It would have been prima facie obvious to one of ordinary skill in the art before the effective filing date of the claimed invention to have modified the augmented reality virtual personal assistant of Spoor as modified by the augmented reality virtual assistant application of Acharya and by the verbal input digital image modification systems of Bui, to incorporate the teachings of Wabgaonkar to include further comprising prioritizing the command over the greeting when converting the user phrase into the simplified user intent. “Providing more information to the spoken language understanding system” using the implementations described in Wabgaonkar “can improve the efficiency and accuracy of the spoken language understanding system,” as recognized by Wabgaonkar. (Wabgaonkar, ¶ [0090]).

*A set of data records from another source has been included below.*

Definition Marshalling (p : UsbPort) : state P bool :=
  write_fields [FInt32 (id p); FInt32 (supportedModes p); FInt32 (currentMode (usbPortStatus p));
                FInt32 (currentPowerRole (usbPortStatus p)); FInt32 (currentDataRole (usbPortStatus p))].

Definition Unmarshalling : state P UsbPort :=
  i ← read_i32; s ← read_i32; m ← read_i32; pr ← read_i32; dr ← read_i32;
  mret {| id := i; supportedModes := s;
          usbPortStatus := {| currentMode := m; currentPowerRole := pr; currentDataRole := dr |} |}.
End Parcels.
End UsbPort.

(** ** Parameters *)

(** [HDI::Usb::V2_0::IUsbPortInterface]. *)
Class UsbPortInterface (D : Type) := {
  port_BindUsbdPortSubscriber : state D Z;
  port_UnbindUsbdPortSubscriber : state D Z;
  port_AddDeathRecipient : D → bool;
  port_SetPortRole : Z → Z → Z → state D Z;
  port_QueryPorts : state D (Z * list UsbPort);
}.

Inductive PortEffect :=
  | PortSendNotification (type : UsbNotifyType)
  | ReportPortRoleChange (currentPowerRole updatePowerRole currentDataRole updateDataRole : Z)
  | PortNotifyProcessStatus
  | PortSleep (us : Z).

(** ** State *)

Record UsbPortManager (D : Type) := {
  portMap_ : gmap Z UsbPort;
  supportedModeMap_ : gmap Z Z;
  usbPortInterface_ : option D;
  recipient_ : bool;
  port_trace_ : list PortEffect;   (* newest first *)
}.
Arguments portMap_ {D} _.
Arguments supportedModeMap_ {D} _.
Arguments usbPortInterface_ {D} _.
Arguments recipient_ {D} _.
Arguments port_trace_ {D} _.
Arguments Build_UsbPortManager {D} _ _ _ _ _.

(** The map in the order the source iterates it, by key. *)
Definition key_le {A} (p q : Z * A) : Prop := p.1 <= q.1.
#[global] Instance key_le_dec {A} (p q : Z * A) : Decision (key_le p q).
Proof. unfold key_le. apply _. Defined.
#[global] Instance key_le_total {A} : Total (@key_le A).
Proof. intros p q. unfold key_le. lia. Qed.
#[global] Instance key_le_trans {A} : Transitive (@key_le A).
Proof. intros p q r. unfold key_le. lia. Qed.
Definition by_key {A} (m : gmap Z A) : list (Z * A) := merge_sort key_le (map_to_list m).

Section Manager.
Context {D : Type} `{!UsbPortInterface D, !ErrCodeBase}.
(** The value of an uninitialised [int32_t]. *)
Context (hidumper_set : bool).

Abbreviation M := (state (UsbPortManager D)).
Implicit Types m : UsbPortManager D.

Definition set_ports (p : gmap Z UsbPort) m :=
  Build_UsbPortManager p (supportedModeMap_ m) (usbPortInterface_ m) (recipient_ m) (port_trace_ m).
Definition set_modes (s : gmap Z Z) m :=
  Build_UsbPortManager (portMap_ m) s (usbPortInterface_ m) (recipient_ m) (port_trace_ m).
Definition set_port_interface (d : option D) m :=
  Build_UsbPortManager (portMap_ m) (supportedModeMap_ m) d (recipient_ m) (port_trace_ m).
Definition set_recipient (b : bool) m :=
  Build_UsbPortManager (portMap_ m) (supportedModeMap_ m) (usbPortInterface_ m) b (port_trace_ m).
Definition port_emit (x : PortEffect) : M () := modify (λ m,
  Build_UsbPortManager (portMap_ m) (supportedModeMap_ m) (usbPortInterface_ m) (recipient_ m) (x :: port_trace_ m)).

(** A call on the port interface; [None] when the pointer is null. *)
Definition on_port {A} (f : state D A) : M (option A) := λ m,
  match usbPortInterface_ m with
  | None => (None, m)
  | Some d => let '(a, d') := f d in (Some a, set_port_interface (Some d') m)
  end.

(** *** The table *)

(** [std::map::insert] keeps an entry that is there. *)
Definition AddPort (port : UsbPort) : M () := modify (λ m,
  match portMap_ m !! id port with
  | Some _ => m
  | None => set_ports (<[id port := port]> (portMap_ m)) m
  end).

Definition AddPortInfo (portId modes mode dataRole powerRole : Z) : M () :=
  AddPort {| id := portId; supportedModes := modes;
             usbPortStatus := {| currentMode := mode; currentPowerRole := powerRole;
                                 currentDataRole := dataRole |} |}.

Definition RemovePort (portId : Z) : M () := modify (λ m, set_ports (delete portId (portMap_ m)) m).

Definition QueryPort : M Z :=
  r ← on_port port_QueryPorts;
  match r with
  | None => mret (uec UEC_SERVICE_INVALID_VALUE)
  | Some (ret, portList) =>
      if negb (ret =? UEC_OK) then mret ret else
      for_each (λ it, AddPortInfo (id it) (supportedModes it) (currentMode (usbPortStatus it))
                        (currentDataRole (usbPortStatus it)) (currentPowerRole (usbPortStatus it))) portList;;
      mret ret
  end.

Definition AddSupportedMode : M () := modify (λ m, set_modes (supportedModes <$> portMap_ m) m).

Definition Init : M () := _ ← QueryPort; AddSupportedMode.

(** The mode that goes with a data role; another role keeps the mode. *)
Definition mode_for (dataRole mode : Z) : Z :=
  if dataRole =? DATA_ROLE_HOST then PORT_MODE_HOST
  else if dataRole =? DATA_ROLE_DEVICE then PORT_MODE_DEVICE else mode.

(** The arguments [mode] and [supportedModes] are not used. *)
Definition UpdatePort (portId powerRole dataRole mode : Z) : M () :=
  m ← get;
  match portMap_ m !! portId with
  | Some p =>
      if id p =? portId then
        let s := usbPortStatus p in
        port_emit (ReportPortRoleChange (currentPowerRole s) powerRole (currentDataRole s) dataRole);;
        modify (λ m, set_ports (<[portId := {| id := id p; supportedModes := supportedModes p;
          usbPortStatus := {| currentMode := mode_for dataRole (currentMode s);
            currentPowerRole := powerRole; currentDataRole := dataRole |} |}]> (portMap_ m)) m)
      else mret ()
  | None => mret ()
  end.
Definition UpdatePortWithModes (portId powerRole dataRole mode supportedModes : Z) : M () :=
  UpdatePort portId powerRole dataRole mode.

(** The code, and the ports after those already in the caller's vector. *)
Definition GetPorts (ports : list UsbPort) : M (Z * list UsbPort) :=
  m ← get;
  if (0 <? Z.of_nat (size (portMap_ m))) then mret (UEC_OK, ports ++ (by_key (portMap_ m)).*2) else
  ret ← QueryPort;
  if ret =? UEC_OK then m ← get; mret (ret, ports ++ (by_key (portMap_ m)).*2)
  else mret (uec UEC_SERVICE_INVALID_VALUE, ports).

Definition GetSupportedModes (portId modes : Z) : M (Z * Z) :=
  m ← get;
  match supportedModeMap_ m !! portId with
  | Some s => mret (UEC_OK, s)
  | None => mret (uec UEC_SERVICE_INVALID_VALUE, modes)
  end.

(** *** Roles *)

Definition IsReverseCharge : M bool :=
  m ← get;
  match portMap_ m !! CMD_INDEX with
  | None => mret false
  | Some p => mret (if currentPowerRole (usbPortStatus p) =? DEFAULT_ROLE_HOST then true else false)
  end.

Definition SetPortRole (portId powerRole dataRole : Z) : M Z :=
  r ← on_port (port_SetPortRole portId powerRole dataRole);
  match r with
  | None => mret (uec UEC_SERVICE_INVALID_VALUE)
  | Some ret =>
      if negb (ret =? UEC_OK) then mret ret else
      reverse ← IsReverseCharge;
      (if (reverse : bool) then port_emit (PortSendNotification USB_FUNC_REVERSE_CHARGE)
       else port_emit (PortSendNotification USB_FUNC_CHARGE));;
      mret UEC_OK
  end.

(** *** Set-up *)

(** [gets i]: what the [i]-th [IUsbPortInterface::Get()] returns. *)
Fixpoint get_interface (gets : nat → option D) (i n : nat) : M () :=
  match n with
  | O => mret ()
  | S n =>
      modify (set_port_interface (gets i));;
      match gets i with
      | None => port_emit (PortSleep WAIT_DELAY_US);; get_interface gets (S i) n
      | Some _ => mret ()
      end
  end.
Definition InitUsbPortInterface (gets : nat → option D) (subscriber_ok : bool) : M bool :=
  get_interface gets 0 INTERFACE_ATTEMPTS;;
  m ← get;
  match usbPortInterface_ m with
  | None => mret false
  | Some d =>
      if negb subscriber_ok then mret false else
      modify (set_recipient true);;
      if negb (port_AddDeathRecipient d) then mret false else
      ret ← on_port port_BindUsbdPortSubscriber; mret (default HDF_FAILURE ret =? UEC_OK)
  end.

Definition Stop : M () :=
  m ← get;
  match usbPortInterface_ m with
  | None => mret ()
  | Some _ =>
      modify (set_recipient false);;
      _ ← on_port port_UnbindUsbdPortSubscriber;
      port_emit PortNotifyProcessStatus
  end.

Definition BindUsbdSubscriber : M Z :=
  ret ← on_port port_BindUsbdPortSubscriber; mret (default (uec UEC_SERVICE_INVALID_VALUE) ret).
Definition UnbindUsbdSubscriber : M Z :=
  ret ← on_port port_UnbindUsbdPortSubscriber; mret (default (uec UEC_SERVICE_INVALID_VALUE) ret).

(** *** The dump command: the texts printed, in order *)

(** [None]: the element 0 of an empty vector is read. *)
Definition GetPortsInfo : M (option (list string)) :=
  '(ret, usbports) ← GetPorts [];
  if negb (ret =? UEC_OK) then mret (Some ["GetPortsInfo:GetPorts failed"]) else
  match usbports with
  | [] => mret None
  | p :: _ =>
      let mode := currentMode (usbPortStatus p) in
      mret (Some ["get current port " +:+ pretty mode +:+ (if mode =? HOST_MODE then ": host" else ": device")])
  end.

Definition GetDumpHelp : list string :=
  ["=========== dump the all device port ==========="; "usb_port -a: Query All Port List";
   "usb_port -p Q: Query Port"] ++
  (if hidumper_set then ["usb_port -p 1: Switch to host"; "usb_port -p 2: Switch to device"] else []) ++
  ["------------------------------------------------"].

Definition port_line (p : UsbPort) : string :=
  let s := usbPortStatus p in
  "id: " +:+ pretty (id p) +:+ " | supportedModes: " +:+ pretty (supportedModes p) +:+
  " | currentMode: " +:+ pretty (currentMode s) +:+ " | currentPowerRole: " +:+ pretty (currentPowerRole s) +:+
  " | currentDataRole: " +:+ pretty (currentDataRole s).

Definition DumpGetSupportPort : M (list string) :=
  '(ret, ports) ← GetPorts [];
  mret ("Usb Port device status:" ::
    (if negb (ret =? UEC_OK) then ["UsbPortManager::GetPorts failed, port is empty"]
     else if (length ports =? 0)%nat then ["all port list is empty"]
     else map port_line ports)).

Definition DumpSetPortRoles (args : string) : M (option (list string)) :=
  m ← get;
  match usbPortInterface_ m with
  | None => mret (Some [])
  | Some _ =>
      if bool_decide (args = "Q") then GetPortsInfo else
      if hidumper_set then
        if negb (match_digits args) then mret (Some ("Invalid input, please enter a valid integer" :: GetDumpHelp))
        else if (MAX_INPUT_STRING_NUMBER_SIZE <? String.length args)%nat
        then mret (Some ["Invalid input, value out of range"])
        else let mode := digits_value args in
          if mode =? DEFAULT_ROLE_HOST then
            _ ← SetPortRole PORT_MODE_DEVICE POWER_ROLE_SOURCE DATA_ROLE_HOST; GetPortsInfo
          else if mode =? DEFAULT_ROLE_DEVICE then
            _ ← SetPortRole PORT_MODE_DEVICE POWER_ROLE_SINK DATA_ROLE_DEVICE; GetPortsInfo
          else mret (Some ("port param error, please enter again" :: GetDumpHelp))
      else mret (Some ("port param error, please enter again" :: GetDumpHelp))
  end.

Claims 18 is/are rejected under 35 U.S.C. 103 as being unpatentable over Spoor and Acharya as applied to claim 2 above, and further in view of Gagnier (U.S. Pat. App. Pub. No. 2015/0286698, hereinafter Gagnier).

Regarding claim 18, the rejection of claim 2 is incorporated. Spoor and Acharya disclose all of the elements of the current invention as stated above. Spoor further discloses wherein the properties of the at least one real-world object comprise a shape of the real-world object (“if a user looks at an object like a helicopter and says ‘what is this’, as depicted by an outline surrounding the object, the assistant will know the user’s question is in reference to the helicopter as the helicopter,” where helicopter is the shape of the outline around the real-world helicopter Spoor, ¶¶ [0128]). However, Spoor and Acharya fail to expressly recite wherein the reaction comprises moving the virtual agent and conforming a shape of the virtual agent to a shape of the real-world object during movement.
Gagnier teaches systems and methods for “providing a reactive digital personal assistant.” (Gagnier, ¶ [0002]). Regarding claim 18, Gagnier teaches wherein the reaction comprises moving the virtual agent and conforming a shape of the virtual agent to a shape of the real-world object during movement (“step 506 includes using the designated media representation(s) to change a form of the digital personal assistant from a first form to a second form. In accordance with this embodiment, the second form is based on the content. For instance, personal assistant logic 402 may use the designated media representation(s) 422 to change a form of the digital personal assistant 416 from a first form to a second form, which is based on the content 410” where content can include “visual content (e.g., visual representation(s) and/or audio visual representation(s)) {real world objects}, audio content (e.g., audio representation(s) and/or audio visual representation(s)), haptic content, or a combination thereof.”; Gagnier, ¶¶ [0089]).
It would have been prima facie obvious to one of ordinary skill in the art before the effective filing date of the claimed invention to have modified the augmented reality virtual personal assistant of Spoor as modified by the augmented reality virtual assistant application of Acharya to incorporate the teachings of Gagnier to include wherein the reaction comprises moving the virtual agent and conforming a shape of the virtual agent to a shape of the real-world object during movement. The digital personal assistants that are reactive can provide the illusion of being sentient, “which may enhance the user's emotional connection with the digital personal assistant,” as recognized by Gagnier. (Gagnier, ¶¶ [0026]).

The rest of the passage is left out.